We asked if he should be tested to see if he is a carrier or, God forbid, he has the disease and wasn’t presenting symptoms yet.

Adri’s neurologist, Dr. Parsons, encouraged us to bring him in to be checked out. After telling her a little about Santi, she was pretty certain that he didn’t have the disease.

After a while…….after some of the fog of Adri’s diagnosis lifted, we took Santi in, and Dr. Parsons tested him.

She took him through various tests of strength — had him push against her hand with his head, with his arms, with his legs; had him sit down, then get up quickly; had him run down the hall.

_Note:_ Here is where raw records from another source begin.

(* ===== verification/SchedTurns.v ===== *)
(** * Turns and termination of the recording scheduler

    What decides when a thread gets its next turn (the [vfork] hand-over, a
    failing resume) and why the loop ends, against any kernel: none of these
    theorems needs the laws of [Ptrace.TracerLaws]. *)

From S2P Require Import Prelude StdIo TraceFormat TraceLog Payload Ptrace Capture Sched ToyKernel SchedLog.

Section Turns.
Context {W S : Type} {KW : Kernel W} {TS : TraceSink S}.
#[local] Abbreviation Sch := (Scheduler W S).

(** ** Lemmas: what leaves the queue alone *)

Record same_turns (s s' : Sch) : Prop := {
  same_ready : ready s' = ready s;
  same_running : running s' = running s;
  same_vfork : vfork_pending s' = vfork_pending s;
  same_dom : ∀ q, is_Some (threads s' !! q) ↔ is_Some (threads s !! q);
}.

#[local] Instance same_turns_preorder : PreOrder same_turns.
Proof.
  split; [by constructor|]. intros s1 s2 s3 [R1 U1 V1 D1] [R2 U2 V2 D2].
  constructor; [congruence..|]. intros q. by rewrite D2.
Qed.

Lemma turns_world {A} (m : stm W CaptureError A) (s s' : Sch) a :
  on_world m s = (Ok a, s') → same_turns s s'.
Proof. intros (w & _ & ->)%on_world_ok. by constructor. Qed.

Lemma turns_now (s s' : Sch) t : now s = (Ok t, s') → same_turns s s'.
Proof. unfold now. destruct (clock_elapsed_ns (s_world s)) as [x w]. intros [= _ <-]. by constructor. Qed.

Lemma turns_append e (s s' : Sch) u : sched_append e s = (Ok u, s') → same_turns s s'.
Proof. intros (w & q & _ & ->)%sched_append_ok. by constructor. Qed.

Lemma turns_update p f (s : Sch) : same_turns s (update_thread p f s).
Proof.
  unfold update_thread. destruct (threads s !! p) as [th|] eqn:Hp; [|done].
  constructor; cbn; try done. intros q. rewrite put_thread_some; [done|by eexists].
Qed.

Lemma turns_on_syscall p (s s' : Sch) u : on_syscall p s = (Ok u, s') → same_turns s s'.
Proof.
  unfold on_syscall. intros Hx. st_inv.
  apply turns_world in Hm. apply turns_now in Hm0.
  unfold take_pending_enter in Hm1. injection Hm1 as <- <-.
  pose proof (turns_update p (λ t, mkThread None (resume_signal t)) s1) as H1.
  set (s2 := update_thread p _ s1) in *. clearbody s2.
  assert (H2 : same_turns s s2) by (by etransitivity; [|etransitivity]).
  destruct (t ← threads s1 !! p; pending_enter t) as [enter|]; st_inv.
  - apply turns_world in Hm1. apply turns_append in Hx. by etransitivity; [|etransitivity].
  - match goal with Ha : sched_append _ _ = _ |- _ => apply turns_append in Ha end.
    etransitivity; [exact H2|]. etransitivity; [done|]. apply turns_update.
Qed.

Lemma turns_on_spawn p (s s' : Sch) c : on_spawn p s = (Ok c, s') → same_turns s s'.
Proof.
  unfold on_spawn. intros Hx. st_inv. apply turns_world in Hm. apply turns_now in Hm0.
  apply turns_append in Hm1. by etransitivity; [|etransitivity].
Qed.

(** A thread waiting for neither the CPU nor a queue place. *)
Definition held (p : Z) (s : Sch) : Prop := p ∉ ready s ∧ running s ≠ Some p.

Lemma held_turns p (s s' : Sch) : same_turns s s' → held p s → held p s'.
Proof. intros [Hr Hu _ _] [? ?]. by split; [rewrite Hr|rewrite Hu]. Qed.

Lemma held_requeue p q (s : Sch) : p ≠ q → held p s → held p (requeue q s).
Proof.
  intros Hne [Hr Hu]. unfold requeue. destruct (_ && _); [|done]. split; [|done]. cbn.
  rewrite elem_of_app, list_elem_of_singleton. naive_solver.
Qed.

Lemma held_clear p q (s : Sch) : held p s → held p (clear_running q s).
Proof. intros [Hr Hu]. unfold clear_running. by destruct (bool_decide (running s = Some q)). Qed.

Lemma clear_vfork q (s : Sch) : vfork_pending (clear_running q s) = vfork_pending s.
Proof. unfold clear_running. by destruct (bool_decide (running s = Some q)). Qed.

Lemma clear_threads q (s : Sch) : threads (clear_running q s) = threads s.
Proof. unfold clear_running. by destruct (bool_decide (running s = Some q)). Qed.

Lemma requeue_in q (s : Sch) : is_Some (threads s !! q) → q ∈ ready (requeue q s).
Proof.
  intros Hq. unfold requeue. rewrite (bool_decide_eq_true_2 (is_Some _)) by done.
  case_bool_decide; cbn; [done|]. apply elem_of_app. right. by left.
Qed.

Lemma held_register p q (s s' : Sch) u : register_child q s = (Ok u, s') → held p s → held p s'.
Proof.
  unfold register_child. intros Hx Hh. st_inv. apply turns_world in Hm. apply turns_world in Hm0.
  apply (held_turns p) in Hm; [|done]. by apply (held_turns p) in Hm0.
Qed.

Lemma held_on_stopped p q sig (s s' : Sch) u :
  q ≠ p → on_stopped q sig s = (Ok u, s') → held p s → held p s'.
Proof.
  intros Hne Hx Hh. unfold on_stopped in Hx. st_inv. destruct (negb (bool_decide _)); st_inv.
  - apply held_requeue; [done|]. by eapply held_register.
  - apply held_requeue; [done|].
    match goal with Hw : st_when _ _ _ = _ |- _ => apply st_when_ok in Hw; rename Hw into Hx end.
    apply (held_clear p q) in Hh. destruct (negb (sig =? SIGSTOP)); [|by subst]. st_inv.
    apply turns_now in Hm. match goal with Ha : sched_append _ _ = _ |- _ => apply turns_append in Ha end.
    eapply held_turns; [apply turns_update|]. eapply held_turns; [done|]. by eapply held_turns.
Qed.

(** The state in which a death is handed to [release_vfork_parent]. *)
Lemma on_exit_before_release p c code (s s' : Sch) u :
  c ≠ p → on_exit c code s = (Ok u, s') → held p s → is_Some (threads s !! p) →
  ∃ s1, s' = release_vfork_parent c s1 ∧ held p s1 ∧ is_Some (threads s1 !! p) ∧
    vfork_pending s1 = vfork_pending s.
Proof.
  intros Hne Hx Hh Hp. unfold on_exit in Hx. st_inv. eexists. split; [done|].
  match goal with Hr : st_when (_ && _) _ _ = _ |- _ => apply st_when_ok in Hr; rename Hr into Hrec end.
  match goal with Hr : st_when (_ =? _) _ _ = _ |- _ => apply st_when_ok in Hr; rename Hr into Hlead end.
  rewrite clear_threads in Hrec. set (s1 := set_threads _ _) in Hrec.
  assert (H1 : held p s1) by (by apply held_clear).
  assert (H2 : is_Some (threads s1 !! p)) by (by apply lookup_delete_is_Some).
  assert (H3 : vfork_pending s1 = vfork_pending s) by apply clear_vfork.
  match type of Hlead with (if _ then _ (set_ready _ ?x) = _ else _) => set (s3 := x) in * end.
  assert (H4 : same_turns s1 s3).
  { destruct (_ && _) in Hrec; [|by rewrite Hrec]. st_inv. apply turns_now in Hm.
    apply turns_append in Hrec. by etransitivity. }
  clearbody s1 s3. destruct H4 as [Er Eu Ev Ed]. clear Hrec.
  assert (H5 : held p (set_ready (filter (λ q, q ≠ c) (ready s3)) s3)).
  { destruct H1 as [Hr Hu]. split; [|by rewrite <- Eu in Hu]. cbn.
    rewrite list_elem_of_filter, Er. naive_solver. }
  destruct (c =? _); st_inv; [|subst]; (split; [done|]); cbn; (split; [by apply Ed|congruence]).
Qed.

(** Which tracee a status is about, and whether it died. *)
Definition status_pid (st : wait_status) : option Z :=
  match st with
  | PtraceSyscall p | PtraceEvent p _ | Stopped p _ | Exited p _ | Signaled p _ => Some p
  | OtherStatus => None
  end.
Definition died (st : wait_status) : option Z :=
  match st with Exited p _ | Signaled p _ => Some p | _ => None end.

(** A [vfork] parent gets its next turn exactly when its child dies: once
    the parent waits for a child, no report about any other tracee, the child's
    own [execve] included, queues it; the child's death does.  (The comment on
    [vfork_pending] says the parent is released when the child execs or exits,
    as the kernel does; the scheduler only does the latter.) *)
Theorem vfork_parent_turn (status : wait_status) (s s' : Sch) (parent child : Z) :
  held parent s → is_Some (threads s !! parent) → vfork_pending s !! child = Some parent →
  status_pid status ≠ Some parent → handle status s = (Ok tt, s') →
  (died status = Some child → parent ∈ ready s') ∧
  ((∀ c, died status = Some c → vfork_pending s !! c ≠ Some parent) → held parent s').
Proof.
  intros Hh Hp Hv Hne Hx.
  assert (Hexit : ∀ c code, c ≠ parent → on_exit c code s = (Ok tt, s') →
    (Some c = Some child → parent ∈ ready s') ∧
    ((∀ c', Some c = Some c' → vfork_pending s !! c' ≠ Some parent) → held parent s')).
  { intros c code Hc He.
    destruct (on_exit_before_release parent c code s s' tt Hc He Hh Hp) as (s1 & -> & H1 & H2 & H3).
    unfold release_vfork_parent. rewrite H3. split.
    - intros [= ->]. rewrite Hv. by apply requeue_in.
    - intros Hno. specialize (Hno c eq_refl). destruct (vfork_pending s !! c) as [q|]; [|done].
      apply held_requeue; [congruence|done]. }
  destruct status as [p|p ev|p sig|p code|p sig|]; cbn in Hne, Hx |- *.
  - split; [done|]. intros _. st_inv. apply held_requeue; [congruence|].
    eapply held_turns; [by eapply turns_on_syscall|]. by apply held_clear.
  - split; [done|]. intros _. st_inv. apply (held_clear parent p) in Hh.
    destruct (is_spawn_event ev); st_inv; [|apply held_requeue; [congruence|done]].
    eapply held_turns in Hh; [|by eapply turns_on_spawn].
    destruct (ev =? PTRACE_EVENT_VFORK); st_inv; [done|]. apply held_requeue; [congruence|done].
  - split; [done|]. intros _. eapply held_on_stopped; [|done|done]. congruence.
  - apply Hexit with (Some code); [congruence|done].
  - apply Hexit with None; [congruence|done].
  - st_inv. done.
Qed.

She checked his hands to see if he had the tremors that Adri has. She had him grab small things from her hand to test his motor skills.

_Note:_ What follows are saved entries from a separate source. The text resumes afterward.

(* ===== verification/Watchpoint.v ===== *)
(** * Retroactive watchpoints: [replay/watchpoint.rs] and the x86-64 arming of
    [replay/watchpoint_hw.rs]

    Request validation, the debug-register encodings of both architectures, and
    the [PTRACE_POKEUSER] calls that arm and disarm a thread. *)

From S2P Require Import Prelude Ptrace.

(** ** Data *)

Inductive WatchKind := WatchWrite | WatchReadWrite.

Inductive WatchpointError :=
| InvalidLen (len : Z)
| Misaligned (addr len : Z).

#[export] Instance WatchKind_eq_dec : EqDecision WatchKind.
Proof. solve_decision. Defined.
#[export] Instance WatchpointError_eq_dec : EqDecision WatchpointError.
Proof. solve_decision. Defined.

(** ** Validation *)

Definition is_valid_len (len : Z) : bool := (len =? 1) || (len =? 2) || (len =? 4) || (len =? 8).

Definition fits_in_granule (addr len : Z) : bool := Z.land addr 7 + len <=? 8.

Definition validate (addr len : Z) : result WatchpointError unit :=
  if negb (is_valid_len len) then Err (InvalidLen len)
  else if negb (addr mod len =? 0) || negb (fits_in_granule addr len)
  then Err (Misaligned addr len)
  else Ok tt.

(** ** x86-64 *)

Definition x86_len_bits (len : Z) : result WatchpointError Z :=
  if len =? 1 then Ok 0
  else if len =? 2 then Ok 1
  else if len =? 8 then Ok 2
  else if len =? 4 then Ok 3
  else Err (InvalidLen len).

Definition x86_rw_bits (kind : WatchKind) : Z :=
  match kind with WatchWrite => 1 | WatchReadWrite => 3 end.

Definition x86_dr7 (kind : WatchKind) (len : Z) : result WatchpointError Z :=
  len_bits ← x86_len_bits len;
  let rw := x86_rw_bits kind in
  Ok (Z.lor (Z.lor 1 (Z.shiftl rw 16)) (Z.shiftl len_bits 18)).

(** ** aarch64 *)

Definition aarch64_lsc (kind : WatchKind) : Z :=
  match kind with WatchWrite => 2 | WatchReadWrite => 3 end.

(** [(((1u32 << len) - 1) & 0xff) << offset] in [u32]. *)
Definition aarch64_bas (addr len : Z) : Z :=
  let offset := as_u 32 (Z.land addr 7) in
  as_u 32 (Z.shiftl (Z.land (Z.shiftl 1 len - 1) 0xff) offset).

Definition aarch64_control (addr len : Z) (kind : WatchKind) : result WatchpointError (Z * Z) :=
  if negb (is_valid_len len) then Err (InvalidLen len) else
  let aligned := Z.land addr (2 ^ 64 - 1 - 7) in
  let e := 1 in
  let pac := Z.shiftl 2 1 in
  let lsc := Z.shiftl (aarch64_lsc kind) 3 in
  let bas := Z.shiftl (aarch64_bas addr len) 5 in
  Ok (aligned, Z.lor (Z.lor (Z.lor e pac) lsc) bas).

(** ** Arming a thread (x86-64) *)

Definition TRAP_HWBKPT : Z := 4.
Definition USER_DEBUGREG_OFFSET : Z := 848.
Definition DR0_OFFSET : Z := USER_DEBUGREG_OFFSET.
Definition DR6_OFFSET : Z := USER_DEBUGREG_OFFSET + 6 * 8.
Definition DR7_OFFSET : Z := USER_DEBUGREG_OFFSET + 7 * 8.

(** The two ways arming fails: an invalid request, a failing [POKEUSER]. *)
Inductive arm_error :=
| ArmRequest (e : WatchpointError)
| ArmFailed.

Section Arm.
Context {W : Type} `{Kernel W}.

Definition poke_user (pid offset data : Z) : stm W arm_error unit := λ w,
  let '(r, w) := pt_pokeuser pid offset data w in
  (match r with inl _ => Ok tt | inr _ => Err ArmFailed end, w).

Definition arm (pid addr len : Z) (kind : WatchKind) : stm W arm_error unit :=
  dr7 ← st_lift (map_err ArmRequest (x86_dr7 kind len));
  poke_user pid DR0_OFFSET addr;;
  poke_user pid DR7_OFFSET dr7.

Definition disarm (pid : Z) : stm W arm_error unit := poke_user pid DR7_OFFSET 0.

Definition clear_status (pid : Z) : stm W arm_error unit := poke_user pid DR6_OFFSET 0.

End Arm.

(** ** What the hardware watches

    The reading of the registers by the processor's manuals, apart from the
    code's encoding. *)

Inductive access := Load | Store.

#[export] Instance access_eq_dec : EqDecision access.
Proof. solve_decision. Defined.

Definition bits (x lo n : Z) : Z := Z.shiftr x lo mod 2 ^ n.

(** Intel SDM vol. 3, 17.2: breakpoint [i] of [DR0]..[DR3] traps when enabled
    in [DR7], locally or globally, on the accesses its R/W field names (01: data
    writes, 11: data reads or writes, 00: instruction fetches, 10: I/O), to the
    bytes its LEN field (00: one, 01: two, 10: eight, 11: four) covers from the
    address, which is aligned down to that length. *)
Definition x86_len_field (f : Z) : Z := if f =? 0 then 1 else if f =? 1 then 2 else if f =? 2 then 8 else 4.
Definition x86_rw_field (f : Z) (acc : access) : Prop := f = 3 ∨ f = 1 ∧ acc = Store.
Definition x86_watches (dr : Z → Z) (acc : access) (a : Z) : Prop :=
  ∃ i, 0 ≤ i < 4 ∧ bits (dr 7) (2 * i) 2 ≠ 0 ∧ x86_rw_field (bits (dr 7) (16 + 4 * i) 2) acc ∧
    let n := x86_len_field (bits (dr 7) (18 + 4 * i) 2) in
    dr i - dr i mod n ≤ a < dr i - dr i mod n + n.

(** Arm ARM, D2.10 and the description of [DBGWCR<n>_EL1]: a watchpoint that is
    enabled (E, bit 0), matches EL0 (PAC, bits 2:1, 10 or 11, with HMC and SSC
    clear), is not linked (WT, bit 20) and has no mask (bits 28:24) traps on loads
    (LSC, bit 3) or stores (bit 4) of the bytes its BAS field (bits 12:5) selects
    in the doubleword at [DBGWVR], bits 2:0 clear. *)
Definition aarch64_watches (wvr wcr : Z) (acc : access) (a : Z) : Prop :=
  bits wcr 0 1 = 1 ∧ 2 ≤ bits wcr 1 2 ∧ bits wcr 13 19 = 0 ∧
  bits wcr (match acc with Load => 3 | Store => 4 end) 1 = 1 ∧
  wvr mod 8 = 0 ∧ wvr ≤ a < wvr + 8 ∧ bits wcr (5 + (a - wvr)) 1 = 1.

(** The accesses a request asks for. *)
Definition wanted (kind : WatchKind) (acc : access) : Prop :=
  match kind with WatchWrite => acc = Store | WatchReadWrite => True end.

(** ** Lemmas *)

Lemma valid_len_cases len : is_valid_len len = true → len = 1 ∨ len = 2 ∨ len = 4 ∨ len = 8.
Proof. unfold is_valid_len. rewrite !orb_true_iff, !Z.eqb_eq. tauto. Qed.

Lemma land_7 a : Z.land a 7 = a mod 8.
Proof. change 7 with (Z.ones 3). by rewrite Z.land_ones by lia. Qed.

Lemma align_down a : in_u 64 a → Z.land a (2 ^ 64 - 1 - 7) = a - a mod 8.
Proof.
  intros [H0 Ha]. replace (a - a mod 8) with (Z.shiftl (Z.shiftr a 3) 3)
    by (rewrite Z.shiftl_mul_pow2, Z.shiftr_div_pow2 by lia; change (2 ^ 3) with 8; Z.to_euclidean_division_equations; lia).
  change (2 ^ 64 - 1 - 7) with (Z.shiftl (Z.ones 61) 3).
  rewrite <- (Z.mod_small a (2 ^ 64)) at 1 by lia. rewrite <- Z.land_ones by lia.
  apply Z.bits_inj'. intros n Hn. rewrite !Z.land_spec, !Z.shiftl_spec by lia.
  destruct (Z.ltb_spec n 3) as [H3|H3].
  { rewrite !(Z.testbit_neg_r _ (n - 3)) by lia. by rewrite andb_false_r. }
  rewrite Z.shiftr_spec by lia. replace (n - 3 + 3) with n by lia.
  destruct (Z.ltb_spec n 64) as [H64|H64].
  - rewrite !Z.ones_spec_low by lia. by rewrite !andb_true_r.
  - rewrite !Z.ones_spec_high by lia. rewrite andb_false_r. symmetry.
    destruct (Z.eq_dec a 0) as [->|Hz]; [apply Z.bits_0|].
    apply Z.bits_above_log2; [lia|]. apply Z.lt_le_trans with 64; [|done].
    apply Z.log2_lt_pow2; lia.
Qed.

(** [validate] is natural alignment to a supported length: the granule test
    never rejects anything else. *)
Lemma validate_aligned addr len :
  is_valid_len len = true → addr mod len = 0 → fits_in_granule addr len = true.
Proof.
  intros Hl Hm. unfold fits_in_granule. rewrite land_7. apply Z.leb_le.
  destruct (valid_len_cases len Hl) as [-> | [-> | [-> | ->]]]; Z.to_euclidean_division_equations; lia.
Qed.

Lemma validate_iff addr len :
  validate addr len = Ok tt ↔ is_valid_len len = true ∧ addr mod len = 0.
Proof.
  unfold validate. destruct (is_valid_len len) eqn:Hl; cbn [negb]; [|by split; [|intros []]].
  destruct (Z.eqb_spec (addr mod len) 0) as [Hm|Hm]; cbn [negb orb];
    [rewrite (validate_aligned addr len Hl Hm)|]; split; try done; by intros [].
Qed.

(** The word the x86-64 encoder gives, read back. *)
Lemma x86_dr7_reads kind len dr :
  is_valid_len len = true → x86_dr7 kind len = Ok (dr 7) → dr 0 mod len = 0 →
  ∀ acc a, x86_watches dr acc a ↔ dr 0 ≤ a < dr 0 + len ∧ wanted kind acc.
Proof.
  intros Hl Hd Hm acc a. unfold x86_watches.
  assert (Hf : bits (dr 7) 0 2 ≠ 0 ∧ bits (dr 7) 2 2 = 0 ∧ bits (dr 7) 4 2 = 0 ∧ bits (dr 7) 6 2 = 0 ∧
    x86_len_field (bits (dr 7) 18 2) = len ∧ (x86_rw_field (bits (dr 7) 16 2) acc ↔ wanted kind acc)).
  { destruct (valid_len_cases len Hl) as [-> | [-> | [-> | ->]]], kind; injection Hd as <-;
      (repeat split; try done; unfold x86_rw_field, wanted; vm_compute; naive_solver). }
  destruct Hf as (H0 & H1 & H2 & H3 & Hlen & Hrw). split.
  - intros (i & Hi & Hen & Hacc & Hr). assert (i = 0) as ->.
    { assert (Hc : i = 0 ∨ i = 1 ∨ i = 2 ∨ i = 3) by lia. by destruct_or! Hc; subst. }
    change (16 + 4 * 0) with 16 in Hacc. change (18 + 4 * 0) with 18 in Hr. cbv zeta in Hr. rewrite Hlen, Hm in Hr.
    apply Hrw in Hacc. split; [lia|done].
  - intros [Hr Hacc%Hrw]. exists 0. split; [lia|]. split; [exact H0|]. split; [exact Hacc|]. cbv zeta.
    change (18 + 4 * 0) with 18. rewrite Hlen, Hm. lia.
Qed.

Lemma bits_testbit x lo : 0 ≤ lo → bits x lo 1 = Z.b2z (Z.testbit x lo).
Proof. intros Hlo. unfold bits. change (2 ^ 1) with 2. rewrite <- Z.bit0_mod, Z.shiftr_spec by lia. by rewrite Z.add_0_l. Qed.

(** The control word of an offset in the granule. *)
Lemma aarch64_ctl_bits kind len o j :
  is_valid_len len = true → 0 ≤ o < 8 → o mod len = 0 → 0 ≤ j < 8 →
  Z.testbit (Z.lor (Z.lor (Z.lor 1 (Z.shiftl 2 1)) (Z.shiftl (aarch64_lsc kind) 3))
    (Z.shiftl (as_u 32 (Z.shiftl (Z.land (Z.shiftl 1 len - 1) 0xff) (as_u 32 o))) 5)) (5 + j) =
  (o <=? j) && (j <? o + len).
Proof.
  intros Hl Ho Hm Hj.
  assert (Co : o = 0 ∨ o = 1 ∨ o = 2 ∨ o = 3 ∨ o = 4 ∨ o = 5 ∨ o = 6 ∨ o = 7) by lia.
  assert (Cj : j = 0 ∨ j = 1 ∨ j = 2 ∨ j = 3 ∨ j = 4 ∨ j = 5 ∨ j = 6 ∨ j = 7) by lia.
  destruct (valid_len_cases len Hl) as [-> | [-> | [-> | ->]]]; destruct_or! Co; subst o;
    try (cbn in Hm; discriminate Hm); destruct_or! Cj; subst j; destruct kind; reflexivity.
Qed.

(** Its other fields. *)
Lemma aarch64_ctl_fields kind len o acc :
  is_valid_len len = true → 0 ≤ o < 8 → o mod len = 0 →
  let ctl := Z.lor (Z.lor (Z.lor 1 (Z.shiftl 2 1)) (Z.shiftl (aarch64_lsc kind) 3))
    (Z.shiftl (as_u 32 (Z.shiftl (Z.land (Z.shiftl 1 len - 1) 0xff) (as_u 32 o))) 5) in
  bits ctl 0 1 = 1 ∧ 2 ≤ bits ctl 1 2 ∧ bits ctl 13 19 = 0 ∧
  (bits ctl (match acc with Load => 3 | Store => 4 end) 1 = 1 ↔ wanted kind acc).
Proof.
  intros Hl Ho Hm. assert (Co : o = 0 ∨ o = 1 ∨ o = 2 ∨ o = 3 ∨ o = 4 ∨ o = 5 ∨ o = 6 ∨ o = 7) by lia.
  destruct (valid_len_cases len Hl) as [-> | [-> | [-> | ->]]]; destruct_or! Co; subst o;
    try (cbn in Hm; discriminate Hm); destruct kind, acc; (repeat split; try done; vm_compute; naive_solver).
Qed.

Lemma aarch64_reads addr kind len base ctl :
  in_u 64 addr → validate addr len = Ok tt → aarch64_control addr len kind = Ok (base, ctl) →
  ∀ acc a, aarch64_watches base ctl acc a ↔ addr ≤ a < addr + len ∧ wanted kind acc.
Proof.
  intros Ha [Hl Hm]%validate_iff Hc acc a. unfold aarch64_control in Hc. rewrite Hl in Hc. cbn [negb] in Hc.
  injection Hc as <- <-. unfold aarch64_watches, aarch64_bas. rewrite (align_down addr Ha), land_7. set (o := addr mod 8).
  assert (Ho : 0 ≤ o < 8) by (apply Z.mod_pos_bound; lia).
  assert (Hom : o mod len = 0).
  { unfold o. destruct (valid_len_cases len Hl) as [-> | [-> | [-> | ->]]]; Z.to_euclidean_division_equations; lia. }
  assert (Hb8 : (addr - o) mod 8 = 0) by (unfold o; Z.to_euclidean_division_equations; lia).
  assert (Hfit : o + len ≤ 8).
  { unfold o. destruct (valid_len_cases len Hl) as [-> | [-> | [-> | ->]]]; Z.to_euclidean_division_equations; lia. }
  assert (Ea : addr = addr - o + o) by lia. revert Ea Hb8. generalize (addr - o). intros b Ea Hb8.
  destruct (aarch64_ctl_fields kind len o acc Hl Ho Hom) as (F1 & F2 & F3 & F4). split.
  - intros (_ & _ & _ & Hacc & _ & Hr & Hbit). apply F4 in Hacc. split; [|done].
    rewrite bits_testbit, (aarch64_ctl_bits kind len o (a - b) Hl Ho Hom) in Hbit by lia.
    destruct (o <=? a - b) eqn:H1, (a - b <? o + len) eqn:H2; try done. zbool. lia.
  - intros [Hr Hacc%F4]. do 5 (split; [done|]). split; [lia|].
    rewrite bits_testbit, (aarch64_ctl_bits kind len o (a - b) Hl Ho Hom) by lia.
    assert (H1 : (o <=? a - b) = true) by (apply Z.leb_le; lia). assert (H2 : (a - b <? o + len) = true) by (apply Z.ltb_lt; lia).
    by rewrite H1, H2.
Qed.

She saw no symptoms – no indication that he has the disease.

We then asked that he be given a blood test to see if he is a carrier, and to confirm he doesn’t have SMA.

Doctor Parsons told us that it was hospital policy that unless a patient shows symptoms, they won’t do tests for SMA.

We couldn’t understand this.

We are the parents, our daughter has SMA, we’re both carriers. So, we wanted him tested.

She wouldn’t approve it. She explained to us that once the patient is of legal age, he or she can make their own decision to get tested.

When he’s old enough, Santiago can decide for himself if he wants to know if he’s a carrier, or even if he has the disease. Individuals with Type IV SMA, for example, may not exhibit symptoms until much later in life, if they exhibit them at all.

Dr. Parsons wasn’t rude or cold about the whole situation. She simply explained their policy and her thoughts on the subject.

Part of me understood.

Part of me wanted to tell her to go to hell.

We turned to our children’s pediatrician…..the best pediatrician in the world.

Dr. Robert Froehlke cared for our children as if they were his own. He laughed with us as we shared our experiences, comforted us during sickness and cried with us during Gaby’s cancer and Adri’s SMA diagnosis.

We asked him to approve the SMA test for Santiago. He knew us better than Adri’s neurologist and understood us better.

He never judged us or criticized us. He simply listened, shared any concerns he had and did what he thought was best for us.

Nice qualities to have in a doctor.

Even though he approved the SMA test for Santi, we still haven’t gotten him tested.

Gaby was adamant about getting him tested, but I wasn’t completely on board. She said she couldn’t stand not knowing.

Part of me didn’t want to know if he’s a carrier, and part of me — the one that doesn’t want to tell our neurologist to go to hell — still doesn’t want to know.

So soon after Adri’s diagnosis, I didn’t know if I could live with news that Santi may have the disease but just didn’t exhibit any symptoms yet.

Two years later, he still doesn’t show any signs of the disease. I have faith that he doesn’t.

I have to.

If he’s a carrier, like Gaby and me, then it isn’t critical we know right now.

He can find out when he’s older, if he wants to.

Then, I began to think about my immediate and extended families. Once we reach out to them, how many will want to know if they are carriers?

If they find out they do carry the faulty gene, how will it affect future decisions they make?

Whether to marry or whether to have children.

Will my oldest nephew — now in his early 20s — decide to get tested?

If he decides he wants to get married, will he ask his future spouse to get tested?

If they’re both carriers, will their feelings for each other change?

Will they decide not to get married? Not to have children? Maybe adopt instead?

Too many ifs.

Too many unknowns.

If Gaby and I had a crystal ball 10 years ago when we were getting married, and we saw what our lives would be like now, would we have made different decisions?

Of course, we can’t know the answer.

Nobody knows those answers, and it’s really silly to think about. Couples have many other challenges to face without dwelling on something they can’t change.

But, members of our family may very well face decisions like these, should they decide to get tested as SMA carriers.

I wonder what decisions they’ll make.

Such is life, I guess.

We make decisions based on what we know at the time.

And at the same time, we must decide exactly how much we want to know.

There’s no right or wrong answer…….that’s what makes it hard.